| Data to process |

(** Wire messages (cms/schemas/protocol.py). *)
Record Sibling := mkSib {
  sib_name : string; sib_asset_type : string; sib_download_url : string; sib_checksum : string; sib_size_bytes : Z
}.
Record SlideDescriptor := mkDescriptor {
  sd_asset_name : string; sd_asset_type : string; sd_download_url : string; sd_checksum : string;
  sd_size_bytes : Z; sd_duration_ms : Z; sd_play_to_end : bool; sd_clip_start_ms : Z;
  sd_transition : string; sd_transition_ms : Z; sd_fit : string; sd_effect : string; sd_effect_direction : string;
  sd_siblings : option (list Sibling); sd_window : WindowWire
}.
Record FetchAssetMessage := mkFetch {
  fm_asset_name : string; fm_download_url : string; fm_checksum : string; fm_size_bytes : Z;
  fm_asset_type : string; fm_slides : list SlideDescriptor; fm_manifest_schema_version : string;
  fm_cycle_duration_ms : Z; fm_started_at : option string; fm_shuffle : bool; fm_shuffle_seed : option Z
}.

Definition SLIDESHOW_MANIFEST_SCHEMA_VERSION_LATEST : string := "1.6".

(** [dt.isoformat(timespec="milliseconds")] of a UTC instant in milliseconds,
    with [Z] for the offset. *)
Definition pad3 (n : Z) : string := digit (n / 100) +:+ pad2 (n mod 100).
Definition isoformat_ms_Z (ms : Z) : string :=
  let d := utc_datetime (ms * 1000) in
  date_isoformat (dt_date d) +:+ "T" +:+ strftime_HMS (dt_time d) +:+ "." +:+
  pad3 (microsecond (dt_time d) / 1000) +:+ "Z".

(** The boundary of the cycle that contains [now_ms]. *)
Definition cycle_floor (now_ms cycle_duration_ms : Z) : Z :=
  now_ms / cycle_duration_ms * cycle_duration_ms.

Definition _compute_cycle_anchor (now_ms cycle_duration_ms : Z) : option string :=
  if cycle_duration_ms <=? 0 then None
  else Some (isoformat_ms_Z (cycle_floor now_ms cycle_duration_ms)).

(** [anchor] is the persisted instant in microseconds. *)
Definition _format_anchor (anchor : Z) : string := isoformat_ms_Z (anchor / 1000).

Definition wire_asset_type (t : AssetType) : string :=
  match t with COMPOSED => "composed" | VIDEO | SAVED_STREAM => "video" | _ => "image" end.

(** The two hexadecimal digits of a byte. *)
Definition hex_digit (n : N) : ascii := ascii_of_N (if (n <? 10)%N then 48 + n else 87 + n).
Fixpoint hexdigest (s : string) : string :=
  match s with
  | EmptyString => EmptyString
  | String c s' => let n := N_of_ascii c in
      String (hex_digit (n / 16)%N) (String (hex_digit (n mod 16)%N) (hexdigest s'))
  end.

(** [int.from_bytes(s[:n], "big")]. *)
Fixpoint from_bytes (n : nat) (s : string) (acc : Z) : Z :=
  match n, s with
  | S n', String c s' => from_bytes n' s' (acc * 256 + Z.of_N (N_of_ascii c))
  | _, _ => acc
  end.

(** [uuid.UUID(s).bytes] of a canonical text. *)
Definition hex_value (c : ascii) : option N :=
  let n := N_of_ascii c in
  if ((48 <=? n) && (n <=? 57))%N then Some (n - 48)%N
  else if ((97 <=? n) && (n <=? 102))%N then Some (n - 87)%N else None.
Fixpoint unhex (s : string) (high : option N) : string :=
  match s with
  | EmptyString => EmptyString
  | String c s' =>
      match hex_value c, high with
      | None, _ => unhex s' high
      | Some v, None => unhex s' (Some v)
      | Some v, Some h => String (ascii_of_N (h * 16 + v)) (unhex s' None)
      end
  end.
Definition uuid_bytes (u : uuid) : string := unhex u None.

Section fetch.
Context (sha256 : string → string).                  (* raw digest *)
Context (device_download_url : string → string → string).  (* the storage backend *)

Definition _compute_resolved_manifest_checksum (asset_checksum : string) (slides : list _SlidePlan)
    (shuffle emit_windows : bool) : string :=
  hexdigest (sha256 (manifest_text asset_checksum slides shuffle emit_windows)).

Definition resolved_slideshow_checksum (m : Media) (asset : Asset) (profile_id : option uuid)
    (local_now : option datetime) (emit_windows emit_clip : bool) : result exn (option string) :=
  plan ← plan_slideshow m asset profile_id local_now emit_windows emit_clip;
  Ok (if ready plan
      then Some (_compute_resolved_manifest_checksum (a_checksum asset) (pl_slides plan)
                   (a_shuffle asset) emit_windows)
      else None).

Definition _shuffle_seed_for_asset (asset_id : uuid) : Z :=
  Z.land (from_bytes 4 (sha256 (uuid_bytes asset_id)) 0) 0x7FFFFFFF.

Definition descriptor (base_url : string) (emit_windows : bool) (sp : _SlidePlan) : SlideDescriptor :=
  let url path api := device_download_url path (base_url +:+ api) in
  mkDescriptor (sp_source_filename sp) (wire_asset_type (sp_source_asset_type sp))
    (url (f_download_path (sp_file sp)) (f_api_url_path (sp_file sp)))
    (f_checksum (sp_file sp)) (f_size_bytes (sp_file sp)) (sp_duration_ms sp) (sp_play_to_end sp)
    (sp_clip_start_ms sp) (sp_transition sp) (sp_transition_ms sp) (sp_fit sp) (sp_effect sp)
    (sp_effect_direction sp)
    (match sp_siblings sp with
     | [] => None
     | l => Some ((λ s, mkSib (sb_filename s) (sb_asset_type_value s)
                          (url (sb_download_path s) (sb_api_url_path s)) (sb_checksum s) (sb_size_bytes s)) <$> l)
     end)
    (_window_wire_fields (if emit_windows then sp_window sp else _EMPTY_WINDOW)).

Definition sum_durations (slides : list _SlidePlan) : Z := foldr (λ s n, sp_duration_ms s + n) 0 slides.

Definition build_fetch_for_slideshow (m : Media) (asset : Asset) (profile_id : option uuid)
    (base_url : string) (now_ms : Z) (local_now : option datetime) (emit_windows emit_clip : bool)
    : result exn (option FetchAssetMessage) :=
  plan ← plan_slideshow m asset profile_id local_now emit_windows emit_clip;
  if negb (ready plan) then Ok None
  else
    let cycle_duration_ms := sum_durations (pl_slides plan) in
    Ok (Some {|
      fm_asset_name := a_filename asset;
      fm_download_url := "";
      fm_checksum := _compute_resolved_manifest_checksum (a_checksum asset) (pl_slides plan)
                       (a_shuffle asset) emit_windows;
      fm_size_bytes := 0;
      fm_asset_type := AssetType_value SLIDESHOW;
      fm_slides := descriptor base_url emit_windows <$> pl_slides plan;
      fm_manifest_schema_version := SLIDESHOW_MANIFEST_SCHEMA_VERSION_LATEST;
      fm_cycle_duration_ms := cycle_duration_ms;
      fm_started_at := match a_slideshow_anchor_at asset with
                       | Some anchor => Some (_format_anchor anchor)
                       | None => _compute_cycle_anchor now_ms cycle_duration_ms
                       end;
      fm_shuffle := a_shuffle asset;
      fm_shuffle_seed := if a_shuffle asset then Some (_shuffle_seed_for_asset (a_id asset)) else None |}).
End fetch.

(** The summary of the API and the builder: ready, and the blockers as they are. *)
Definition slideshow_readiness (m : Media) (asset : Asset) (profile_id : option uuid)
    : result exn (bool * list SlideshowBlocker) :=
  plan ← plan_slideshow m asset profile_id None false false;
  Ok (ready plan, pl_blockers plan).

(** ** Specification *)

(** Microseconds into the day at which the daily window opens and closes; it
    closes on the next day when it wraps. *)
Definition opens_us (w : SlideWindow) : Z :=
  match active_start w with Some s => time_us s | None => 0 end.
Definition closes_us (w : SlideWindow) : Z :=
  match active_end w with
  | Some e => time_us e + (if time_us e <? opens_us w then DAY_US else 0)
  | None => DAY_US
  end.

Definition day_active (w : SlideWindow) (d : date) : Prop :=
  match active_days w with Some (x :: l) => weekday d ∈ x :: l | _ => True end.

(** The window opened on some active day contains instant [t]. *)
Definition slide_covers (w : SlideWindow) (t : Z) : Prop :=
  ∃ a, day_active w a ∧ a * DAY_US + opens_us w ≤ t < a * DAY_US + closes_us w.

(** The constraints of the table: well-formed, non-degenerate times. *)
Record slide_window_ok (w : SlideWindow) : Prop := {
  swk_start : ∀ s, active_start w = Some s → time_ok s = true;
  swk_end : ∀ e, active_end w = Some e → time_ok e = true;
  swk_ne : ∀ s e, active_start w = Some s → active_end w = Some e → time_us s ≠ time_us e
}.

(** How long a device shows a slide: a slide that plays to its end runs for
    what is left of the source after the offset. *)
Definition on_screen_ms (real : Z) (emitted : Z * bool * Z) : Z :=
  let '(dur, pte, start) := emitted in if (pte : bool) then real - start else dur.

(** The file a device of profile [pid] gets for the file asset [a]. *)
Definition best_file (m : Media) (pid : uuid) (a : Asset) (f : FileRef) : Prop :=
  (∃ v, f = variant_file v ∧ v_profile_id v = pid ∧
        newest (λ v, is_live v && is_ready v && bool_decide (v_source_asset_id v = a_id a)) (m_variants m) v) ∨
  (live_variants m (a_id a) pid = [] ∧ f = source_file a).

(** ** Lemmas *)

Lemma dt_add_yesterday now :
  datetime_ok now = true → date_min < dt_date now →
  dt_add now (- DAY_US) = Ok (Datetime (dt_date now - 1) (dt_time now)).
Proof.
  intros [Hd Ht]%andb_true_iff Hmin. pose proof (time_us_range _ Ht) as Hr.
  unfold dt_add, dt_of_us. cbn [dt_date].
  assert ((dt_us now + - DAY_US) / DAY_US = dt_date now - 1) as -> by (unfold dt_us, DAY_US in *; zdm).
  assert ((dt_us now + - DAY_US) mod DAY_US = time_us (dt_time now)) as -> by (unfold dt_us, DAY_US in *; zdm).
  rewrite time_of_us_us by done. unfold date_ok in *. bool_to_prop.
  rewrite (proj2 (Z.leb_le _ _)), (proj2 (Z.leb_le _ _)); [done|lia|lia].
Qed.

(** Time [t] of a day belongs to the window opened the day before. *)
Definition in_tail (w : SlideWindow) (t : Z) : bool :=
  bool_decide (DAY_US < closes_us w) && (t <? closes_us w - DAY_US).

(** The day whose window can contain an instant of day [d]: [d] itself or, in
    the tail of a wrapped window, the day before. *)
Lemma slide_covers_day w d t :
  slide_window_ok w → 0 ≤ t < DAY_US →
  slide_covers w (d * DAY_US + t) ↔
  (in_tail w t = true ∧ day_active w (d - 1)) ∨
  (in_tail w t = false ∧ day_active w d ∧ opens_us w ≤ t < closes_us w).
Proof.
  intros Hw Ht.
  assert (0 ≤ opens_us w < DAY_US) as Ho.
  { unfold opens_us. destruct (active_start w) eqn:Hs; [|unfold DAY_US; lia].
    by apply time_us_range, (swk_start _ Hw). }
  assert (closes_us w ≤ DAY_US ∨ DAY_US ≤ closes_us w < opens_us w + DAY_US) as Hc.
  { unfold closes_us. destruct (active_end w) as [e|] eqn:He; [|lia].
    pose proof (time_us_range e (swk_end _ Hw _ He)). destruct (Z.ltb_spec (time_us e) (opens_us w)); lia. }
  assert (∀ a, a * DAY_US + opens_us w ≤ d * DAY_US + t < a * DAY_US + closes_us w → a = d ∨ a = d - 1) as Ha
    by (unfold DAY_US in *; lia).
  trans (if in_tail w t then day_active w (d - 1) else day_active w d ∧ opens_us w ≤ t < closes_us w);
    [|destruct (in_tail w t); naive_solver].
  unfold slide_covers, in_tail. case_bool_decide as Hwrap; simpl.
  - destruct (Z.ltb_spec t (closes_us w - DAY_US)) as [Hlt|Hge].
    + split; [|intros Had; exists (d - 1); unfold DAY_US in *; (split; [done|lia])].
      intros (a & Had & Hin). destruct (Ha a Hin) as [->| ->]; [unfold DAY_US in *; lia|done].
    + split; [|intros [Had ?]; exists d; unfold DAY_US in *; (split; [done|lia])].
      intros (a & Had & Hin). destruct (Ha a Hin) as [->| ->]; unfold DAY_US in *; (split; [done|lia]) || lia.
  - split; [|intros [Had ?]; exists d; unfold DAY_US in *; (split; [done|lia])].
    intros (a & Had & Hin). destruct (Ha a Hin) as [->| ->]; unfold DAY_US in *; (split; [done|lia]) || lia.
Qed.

| Work order |
Reproduce, exactly as they stand in the data above, the lines from the one that holds "Definition resolved_slideshow_checksum (m" to the one that holds "fm_asset_type := AssetType_value", inclusive.

| Output for this exercise |
Definition resolved_slideshow_checksum (m : Media) (asset : Asset) (profile_id : option uuid)
    (local_now : option datetime) (emit_windows emit_clip : bool) : result exn (option string) :=
  plan ← plan_slideshow m asset profile_id local_now emit_windows emit_clip;
  Ok (if ready plan
      then Some (_compute_resolved_manifest_checksum (a_checksum asset) (pl_slides plan)
                   (a_shuffle asset) emit_windows)
      else None).

Definition _shuffle_seed_for_asset (asset_id : uuid) : Z :=
  Z.land (from_bytes 4 (sha256 (uuid_bytes asset_id)) 0) 0x7FFFFFFF.

Definition descriptor (base_url : string) (emit_windows : bool) (sp : _SlidePlan) : SlideDescriptor :=
  let url path api := device_download_url path (base_url +:+ api) in
  mkDescriptor (sp_source_filename sp) (wire_asset_type (sp_source_asset_type sp))
    (url (f_download_path (sp_file sp)) (f_api_url_path (sp_file sp)))
    (f_checksum (sp_file sp)) (f_size_bytes (sp_file sp)) (sp_duration_ms sp) (sp_play_to_end sp)
    (sp_clip_start_ms sp) (sp_transition sp) (sp_transition_ms sp) (sp_fit sp) (sp_effect sp)
    (sp_effect_direction sp)
    (match sp_siblings sp with
     | [] => None
     | l => Some ((λ s, mkSib (sb_filename s) (sb_asset_type_value s)
                          (url (sb_download_path s) (sb_api_url_path s)) (sb_checksum s) (sb_size_bytes s)) <$> l)
     end)
    (_window_wire_fields (if emit_windows then sp_window sp else _EMPTY_WINDOW)).

Definition sum_durations (slides : list _SlidePlan) : Z := foldr (λ s n, sp_duration_ms s + n) 0 slides.

Definition build_fetch_for_slideshow (m : Media) (asset : Asset) (profile_id : option uuid)
    (base_url : string) (now_ms : Z) (local_now : option datetime) (emit_windows emit_clip : bool)
    : result exn (option FetchAssetMessage) :=
  plan ← plan_slideshow m asset profile_id local_now emit_windows emit_clip;
  if negb (ready plan) then Ok None
  else
    let cycle_duration_ms := sum_durations (pl_slides plan) in
    Ok (Some {|
      fm_asset_name := a_filename asset;
      fm_download_url := "";
      fm_checksum := _compute_resolved_manifest_checksum (a_checksum asset) (pl_slides plan)
                       (a_shuffle asset) emit_windows;
      fm_size_bytes := 0;
      fm_asset_type := AssetType_value SLIDESHOW;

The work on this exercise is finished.